The door to my right whipped open. A barely-out-of-her-teenage-years girl peeked inside, a clear bag pressed to her chest. Once inside, she lowered the door handle, checking if the lock had engaged. But the door remained unsealed, and she gave me a sheepish smile.
Her shoes made no sounds as she tip-toed toward me, her medical gloves squeaking as she adjusted her grip on the package. The sleeves of her white tunic were tucked under the latex, hiding the color of her wristband.
I wondered if green-banded were permitted to work in Ardaton’s prison. With the majority of criminals undoubtedly non-fertile, it wouldn’t make sense to allow their kind to look after the prisoners. But I couldn’t believe that rich folks would ever agree to servicing the commoners.
The plastic crunched as the girl opened the bag, but I didn’t pay any attention to how she was about to hurt me. My world had narrowed to the meat pounder the man was raising above Zion.
Though the speakers allowed me to hear what was occurring in the room behind the glass, I didn’t listen. All I could focus on was how the instrument glinted in the harsh overhead lights as it fell?—
And struck Zion’s forearm.
Thecrunchmade my diaphragm spasm. His howl caused bile to rise up my throat. And the man’s sickly smile as he yanked Zion’s head back sent shock waves through me.
I swallowed the saliva from nausea swirling in my stomach. Ivory peeked out of Zion’s skin—a jagged piece of bone surrounded by an ocean of red.
The flaming aches radiating from numerous areas in my body fell away—dissolved. The pain was nothing compared to how the torture unfolding before my eyes was shredding me. How powerlessness paralyzed me. How I would’ve given anything to switch places with Zion.

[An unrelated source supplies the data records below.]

(** A returned value is sent with status 200, an [HTTPException] with its
    own status and detail, anything else as a bare 500. *)
Definition respond {A} (render : A -> Body) (r : Result A) : Response :=
  match r with
  | inr a => {| status_code := 200; body := render a |}
  | inl (HTTPException code detail) =>
      {| status_code := code; body := json_detail detail |}
  | inl _ => {| status_code := 500; body := text_internal_server_error |}
  end.

(** [GET /health] *)
Definition GET_health : Prog Svc Response :=
  bind health_check (fun r => Ret (respond json_dict r)).

(** [get_workout] as FastAPI runs it for a request its route has
    matched, with the values of the path parameters for arguments. *)
Definition GET_workout (year month day : Z) (url_slug : string)
  : Prog Svc Response :=
  bind (get_workout year month day url_slug) (fun r =>
  Ret (respond json_envelope r)).

(** [POST /workouts/search]: the body is validated against
    [WorkoutRequest] before the handler runs; a body that violates a field
    constraint is answered 422. *)
Definition POST_search (request : WorkoutRequest.t) : Prog Svc Response :=
  if WorkoutRequest.valid request then
    bind (search_workout request) (fun r => Ret (respond json_envelope r))
  else Ret {| status_code := 422; body := json_validation_errors |}.

(** *** The router

    [@router.get("/workouts/{year}/{month}/{day}/{url_slug}")]: the path
    is compiled to a regular expression in which each parameter stands
    for [[^/]+] and which has to match the whole path of the request.  The
    value of a parameter is therefore one segment of the path, not empty
    and free of ["/"]. *)
Fixpoint has_slash (s : string) : bool :=
  match s with
  | EmptyString => false
  | String c s' => Ascii.eqb c "/" || has_slash s'
  end.

Definition path_param (segment : string) : bool :=
  negb (String.eqb segment "") && negb (has_slash segment).

(** [s.rstrip("/")] *)
Fixpoint rstrip_slash (s : string) : string :=
  match s with
  | EmptyString => EmptyString
  | String c s' =>
      match rstrip_slash s' with
      | EmptyString => if Ascii.eqb c "/" then EmptyString else String c EmptyString
      | rest => String c rest
      end
  end.

(** A [GET] request whose path, as the application receives it
    (percent-decoded), is made of the route's prefix, of three decimal
    numbers that FastAPI converts to [year], [month] and [day], and of
    [url_slug].  The numbers are segments, so that the path matches the
    route when [url_slug] is one; the handler then runs on the three
    integers and on the slug.  A path that matches no route is answered by
    the router, which [create_app] leaves with its default
    [redirect_slashes]: 307 to the path without its trailing slashes when
    that one matches, 404 otherwise.  No handler runs in either case. *)
Definition GET_route (year month day : Z) (url_slug : string)
  : Prog Svc Response :=
  if path_param url_slug then GET_workout year month day url_slug
  else if path_param (rstrip_slash url_slug) then
    Ret {| status_code := 307; body := empty_body |}
  else Ret {| status_code := 404; body := json_detail "Not Found" |}.

(** A request that has reached one of the two lookup endpoints, or any
    endpoint. *)
Inductive Lookup : Type :=
| by_path (year month day : Z) (url_slug : string)
| by_body (request : WorkoutRequest.t).

Inductive Request : Type :=
| health
| lookup (l : Lookup).

(** The handler a lookup request reaches. *)
Definition lookup_handler (l : Lookup) : Py Svc WorkoutResponse.t :=
  match l with
  | by_path year month day url_slug => get_workout year month day url_slug
  | by_body request => search_workout request
  end.

Definition route (req : Request) : Prog Svc Response :=
  match req with
  | health => GET_health
  | lookup (by_path year month day url_slug) => GET_workout year month day url_slug
  | lookup (by_body request) => POST_search request
  end.

(** The invariant of a response envelope. *)
Definition envelope_ok (resp : WorkoutResponse.t) : Prop :=
  (WorkoutResponse.success resp = true -> WorkoutResponse.data resp <> None) /\
  (WorkoutResponse.success resp = false ->
   WorkoutResponse.data resp = None /\
   exists m, WorkoutResponse.message resp = Some m /\ m <> "").

(** The service calls of a trace, the exceptions the service raised and
    the lines the endpoint logged, each in order. *)
Definition is_service_call (ev : Event Svc) : option SvcOp :=
  match ev_op ev : SvcOp with
  | logger _ _ => None
  | o => Some o
  end.

Definition service_raised (ev : Event Svc) : option PyExc :=
  match ev with
  | Ev o x =>
      match o as o' return SvcAns o' -> option PyExc with
      | svc_get_workout_by_date_and_slug _ _ =>
          fun r => match r with inl e => Some e | inr _ => None end
      | svc_health_check =>
          fun r => match r with inl e => Some e | inr _ => None end
      | logger _ _ => fun _ => None
      end x
  end.

Definition lookup_returned (ev : Event Svc) : option (option WorkoutModel.t) :=
  match ev with
  | Ev o x =>
      match o as o' return SvcAns o' -> option (option WorkoutModel.t) with
      | svc_get_workout_by_date_and_slug _ _ =>
          fun r => match r with inl _ => None | inr w => Some w end
      | _ => fun _ => None
      end x
  end.

Definition endpoint_logged (ev : Event Svc) : option (Level * string) :=
  match ev_op ev : SvcOp with
  | logger lvl msg => Some (lvl, msg)
  | _ => None
  end.

Definition service_calls (tr : list (Event Svc)) : list SvcOp :=
  omap is_service_call tr.
Definition service_errors (tr : list (Event Svc)) : list PyExc :=
  omap service_raised tr.
Definition lookups_returned (tr : list (Event Svc)) : list (option WorkoutModel.t) :=
  omap lookup_returned tr.
Definition endpoint_log (tr : list (Event Svc)) : list (Level * string) :=
  omap endpoint_logged tr.

End workouts.

(** ** The HTTP surface over the lookup service *)

Module app.
Import models.

(** [Depends(get_workout_service)]: the service methods stand behind the
    calls of the HTTP layer; both layers log through the same logging
    system. *)
Definition get_workout_service `{Pydantic} (o : workouts.SvcOp)
  : Prog workout_service.Db (workouts.SvcAns o) :=
  match o with
  | workouts.svc_get_workout_by_date_and_slug workout_date url_slug =>
      workout_service.get_workout_by_date_and_slug workout_date url_slug
  | workouts.svc_health_check => workout_service.health_check
  | workouts.logger lvl msg =>
      Do (workout_service.logger lvl msg : Op workout_service.Db) Ret
  end.

Definition serve `{Pydantic} {A} (p : Prog workouts.Svc A)
  : Prog workout_service.Db A :=
  interp (get_workout_service : forall o : Op workouts.Svc, _) p.

(** The errors the gateway raised during a run, and the lines logged. *)
Definition raised_by (ev : Event workout_service.Db) : option PyExc :=
  match ev with
  | Ev o x =>
      match o as o' return workout_service.DbAns o' -> option PyExc with
      | workout_service.db_execute_single _ _ =>
          fun r => match r with inl e => Some e | inr _ => None end
      | workout_service.db_execute_query _ _ =>
          fun r => match r with inl e => Some e | inr _ => None end
      | workout_service.logger _ _ => fun _ => None
      end x
  end.

Definition logged_by (ev : Event workout_service.Db) : option (Level * string) :=
  match ev_op ev : workout_service.DbOp with
  | workout_service.logger lvl msg => Some (lvl, msg)
  | _ => None
  end.

Definition gateway_errors (tr : list (Event workout_service.Db)) : list PyExc :=
  omap raised_by tr.

Definition logged (tr : list (Event workout_service.Db)) : list (Level * string) :=
  omap logged_by tr.

(** The gateway calls of a trace that raised. *)
Definition failed_by (ev : Event workout_service.Db)
  : option workout_service.DbOp :=
  match raised_by ev with
  | Some _ => Some (ev_op ev : workout_service.DbOp)
  | None => None
  end.

Definition failed_calls (tr : list (Event workout_service.Db))
  : list workout_service.DbOp :=
  omap failed_by tr.

End app.

(** ** The whole stack: HTTP surface, lookup service, gateway *)

Module stack.
Import models.

(** [WorkoutService(db_connection)]: the calls on [self.db] are the
    methods of the [DatabaseConnection]; all loggers write to the same
    logging system. *)
Definition WorkoutService (o : workout_service.DbOp)
    (db : database.DatabaseConnection)
  : Prog database.Pymysql (workout_service.DbAns o * database.DatabaseConnection) :=
  match o with
  | workout_service.db_execute_single query params =>
      database.execute_single query params db
  | workout_service.db_execute_query query params =>
      database.execute_query query params db
  | workout_service.logger lvl msg =>
      Do (database.logger lvl msg : Op database.Pymysql) (fun x => Ret (x, db))
  end.

(** A program of the service layer run on the gateway object [db]. *)
Definition on_gateway {A} (p : Prog workout_service.Db A)
    (db : database.DatabaseConnection)
  : Prog database.Pymysql (A * database.DatabaseConnection) :=
  interp_state (WorkoutService : forall o : Op workout_service.Db, _) p db.

(** A request served end to end: [get_workout_service] builds, for this
    request, a service on a new [DatabaseConnection(DatabaseConfig.from_env())]. *)
Definition request `{Pydantic} (req : workouts.Request)
  : Prog database.Pymysql (workouts.Response * database.DatabaseConnection) :=
  on_gateway (app.serve (workouts.route req)) (database.init database.from_env).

Kneeling beside me, the girl warned, “This might hurt. But I have to do this or…” she trailed off, biting her chapped bottom lip.

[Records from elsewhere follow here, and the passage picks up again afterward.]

(** * The AMMS web client (src/web/app.js), embedded and verified

    The client is one flat browser script: it looks up page elements, talks
    to the REST backend through a single [api] helper built on [fetch],
    and writes what it receives back into the page.

    The embedding follows the script statement by statement.

    - JavaScript values are an inductive type [Js.value]; numbers are IEEE
      binary64 values, written as [spec_float].
    - What the JavaScript engine provides ([JSON.parse], [JSON.stringify],
      [parseFloat], [parseInt], number formatting, [String.prototype.trim],
      the text of a [TypeError]) is an interface, [Js.Engine]; the script is
      verified for every engine.
    - The page is a finite map from selectors to elements; a handle such as
      [statusEl] is the selector it was looked up with, and is [null] exactly
      when the page has no such element.
    - A computation of the script is a function from the state of the browser
      (page, request log, log of body reads, timers, plots, uncaught errors,
      listeners) to a completion ([Normal] or [Throw]) and a new state.
      [await] is the sequencing of that monad: the answer of the server to
      the [n]-th request is [server st n].  A call of an [async] function
      that is not awaited is [spawn]: its rejection cannot reach the caller
      and is recorded as uncaught.
    - A task of the event loop (the top level of the script, a listener, a
      tick of an interval) runs to its end before the next one starts; the
      continuations of several pending requests are not interleaved. *)

From Stdlib Require Import ZArith Ascii String List SpecFloat.
From stdpp Require Import base option gmap strings list pretty.

Local Set Warnings "-register-all".

(** ** JavaScript values *)

Module Js.

Inductive value : Type :=
| VUndefined
| VNull
| VBool (b : bool)
| VNum (x : spec_float)
| VStr (s : string)
| VArr (items : list value)
| VObj (props : list (string * value)).

(** The errors the script can observe; it only ever reads [err.message]. *)
Inductive exn : Type :=
| Error (msg : string)
| TypeError (msg : string)
| SyntaxError (msg : string).

Definition message (e : exn) : string :=
  match e with Error m | TypeError m | SyntaxError m => m end.

Inductive completion (A : Type) : Type :=
| Normal (a : A)
| Throw (e : exn).
Arguments Normal {A} a.
Arguments Throw {A} e.

(** An integer literal of the source as a binary64 number. *)
Definition number_of_Z (z : Z) : spec_float := binary_normalize 53 1024 z 0 false.

Definition is_NaN (x : spec_float) : bool :=
  match x with S754_nan => true | _ => false end.

(** ToBoolean. *)
Definition number_truthy (x : spec_float) : bool :=
  match x with S754_nan | S754_zero _ => false | _ => true end.

Definition string_truthy (s : string) : bool :=
  match s with EmptyString => false | _ => true end.

Definition truthy (v : value) : bool :=
  match v with
  | VUndefined | VNull => false
  | VBool b => b
  | VNum x => number_truthy x
  | VStr s => string_truthy s
  | VArr _ | VObj _ => true
  end.

(** [a || b] on strings and on numbers. *)
Definition string_or (a b : string) : string := if string_truthy a then a else b.
Definition number_or (a b : spec_float) : spec_float := if number_truthy a then a else b.

(** [v === 'literal'] *)
Definition strict_eq_string (v : value) (s : string) : bool :=
  match v with VStr t => String.eqb t s | _ => false end.

(** Own property lookup of an object, in the order of its keys. *)
Fixpoint assoc (k : string) (props : list (string * value)) : option value :=
  match props with
  | [] => None
  | (k', v) :: rest => if String.eqb k k' then Some v else assoc k rest
  end.

(** The [i]-th character of a string, as [s[i]] gives it (strings are
    sequences of bytes here, so this is exact on ASCII). *)
Definition char_at (s : string) (i : nat) : value :=
  match String.get i s with
  | Some c => VStr (String c EmptyString)
  | None => VUndefined
  end.

(** What the engine provides. *)
Class Engine : Type := {
  JSON_parse : string -> exn + value;
  (** [JSON.stringify(v, null, indent)] of a value other than [undefined] *)
  JSON_stringify : value -> option nat -> string;
  parseFloat : string -> spec_float;
  parseInt : string -> option nat -> spec_float;
  Number_toString : spec_float -> string;
  toExponential : spec_float -> nat -> string;
  toFixed : spec_float -> nat -> string;
  trim : string -> string;
  (** the message of the [TypeError] raised by a faulting operation *)
  typeErrorMessage : string -> string
}.

Section WithEngine.
Context {eng : Engine}.

Definition type_error {A} (what : string) : completion A :=
  Throw (TypeError (typeErrorMessage what)).

(** [v.k] for the property names the script reads ([metrics], [status],
    [task_id], [q_x] and the four metric names): none of them is an
    index, [length] or a member of a prototype, so only an object can
    have one, and reading it from [null] or [undefined] throws. *)
Definition get_field (v : value) (k : string) : completion value :=
  match v with
  | VUndefined | VNull => type_error ("reading " +:+ k)
  | VObj props => Normal (default VUndefined (assoc k props))
  | _ => Normal VUndefined
  end.

(** [v[i]] for a numeric literal [i]. *)
Definition get_index (v : value) (i : nat) : completion value :=
  match v with
  | VUndefined | VNull => type_error "reading an index"
  | VArr items => Normal (default VUndefined (items !! i))
  | VStr s => Normal (char_at s i)
  | VObj props => Normal (default VUndefined (assoc (pretty i) props))
  | _ => Normal VUndefined
  end.

(** [v.map(f)] and [v.forEach(f)] exist on arrays only; a JSON value
    holds no function, so on anything else the call throws. *)
Definition as_array (v : value) (method : string) : completion (list value) :=
  match v with
  | VArr items => Normal items
  | _ => type_error (method +:+ " is not a function")
  end.

(** [x.toExponential(d)] and [x.toFixed(d)] exist on numbers only. *)
Definition call_toExponential (v : value) (digits : nat) : completion string :=
  match v with
  | VNum x => Normal (toExponential x digits)
  | _ => type_error "toExponential is not a function"
  end.

Definition call_toFixed (v : value) (digits : nat) : completion string :=
  match v with
  | VNum x => Normal (toFixed x digits)
  | _ => type_error "toFixed is not a function"
  end.

(** ToString, as a template literal applies it to [${v}]. *)
Fixpoint ToString (v : value) : string :=
  match v with
  | VUndefined => "undefined"
  | VNull => "null"
  | VBool true => "true"
  | VBool false => "false"
  | VNum x => Number_toString x
  | VStr s => s
  | VArr items =>
      (fix join (l : list value) : string :=
         match l with
         | [] => EmptyString
         | e :: rest =>
             let here :=
               match e with VUndefined | VNull => EmptyString | _ => ToString e end in
             match rest with
             | [] => here
             | _ => here +:+ "," +:+ join rest
             end
         end) items
  | VObj _ => "[object Object]"
  end.

(** Sequencing of completions, and the result of a call that may throw. *)
Definition and_then {A B} (c : completion A) (k : A -> completion B) : completion B :=
  match c with Normal a => k a | Throw e => Throw e end.

Definition of_sum {A} (r : exn + A) : completion A :=
  match r with inl e => Throw e | inr a => Normal a end.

Ignoring what she didn’t say, what she kept to herself, I stepped on my pride, begging, “Please let him out.”
Without gracing me with a reply, she unchained my left hand and bent my three remaining fingers to inspect them. A tear-inducing burn spread in the stumps that once had been the roots of my two missing fingers.
“I’ll do whatever you want,” I croaked out as she pressed a non-fluffy cloth to the two open wounds. A sniffle escaped me, but not from the sting. “I’ll wear the green wristband. I’ll give birth to as many kids as you want. Please, just”—my lips quivered—“release him.” My plea came out as a whoosh of air, so quiet I feared she hadn’t heard it.
Wrapping a roll of gauze around my hand, the girl murmured, “I can’t.”
“Pl-Please.” The years Zion had collected, the ones forming his past, were so dark, I dreamed of painting them in white—of erasing the hurt and the pain.
“I can’t afford to lose this job,” she muttered as she tied a knot on my palm. “I haven’t worked here for long, and if I do something like that…my employer won’t be happy.”
Choking on the ball in my throat, I peeled my attention away from her. The meat pounder was swinging once more, drawing an arc in the air?—
And landed on Zion’s elbow.
The crushing soundand Zion’s scream were going to haunt me in my nightmares.
But Zion refused to answer the man’s questions again, and I squeezed my eyes shut, unable to watch the next blow. Only the blackness invading my vision couldn’t stop the tears of fire from singeing my face.
“You have to give them what they want,” the girl said. “Lenus won’t stop if you don’t.”
I nearly laughed at her suggested course of action. “Zion won’t talk.” The combined armies of the three cities wouldn’t succeed in breaking him. Once he’d set his mind on something, he got it. “Can you?—”
“I can’t.”
I flinched at her harshness.
“I’m sorry.” She stroked my bare thigh, and a hiss slipped out of me from the contact. In Ardaton, like in Ilasall, people tended to touch you without asking first. “All I can do is give you this.” Peeking inside her transparent bag, she pulled out a small, rectangular box. “I’ll tell them it was necessary to slow the bleeding.”
No.
This wasn’t going to happen again. I wouldn’t allow it. As I writhed in the chair, my muscles began to cramp, but I paid no heed to their protests. I was too busy tracking how she used a syringe to draw clear liquid out of a vial.
The chains pinched my skin as I squirmed, fruitlessly trying to escape the needle.
Not again. Gods, not again.
“Please, calm down.” The girl pushed the plunger, and the liquid misted the air. “It will help you, I promise.”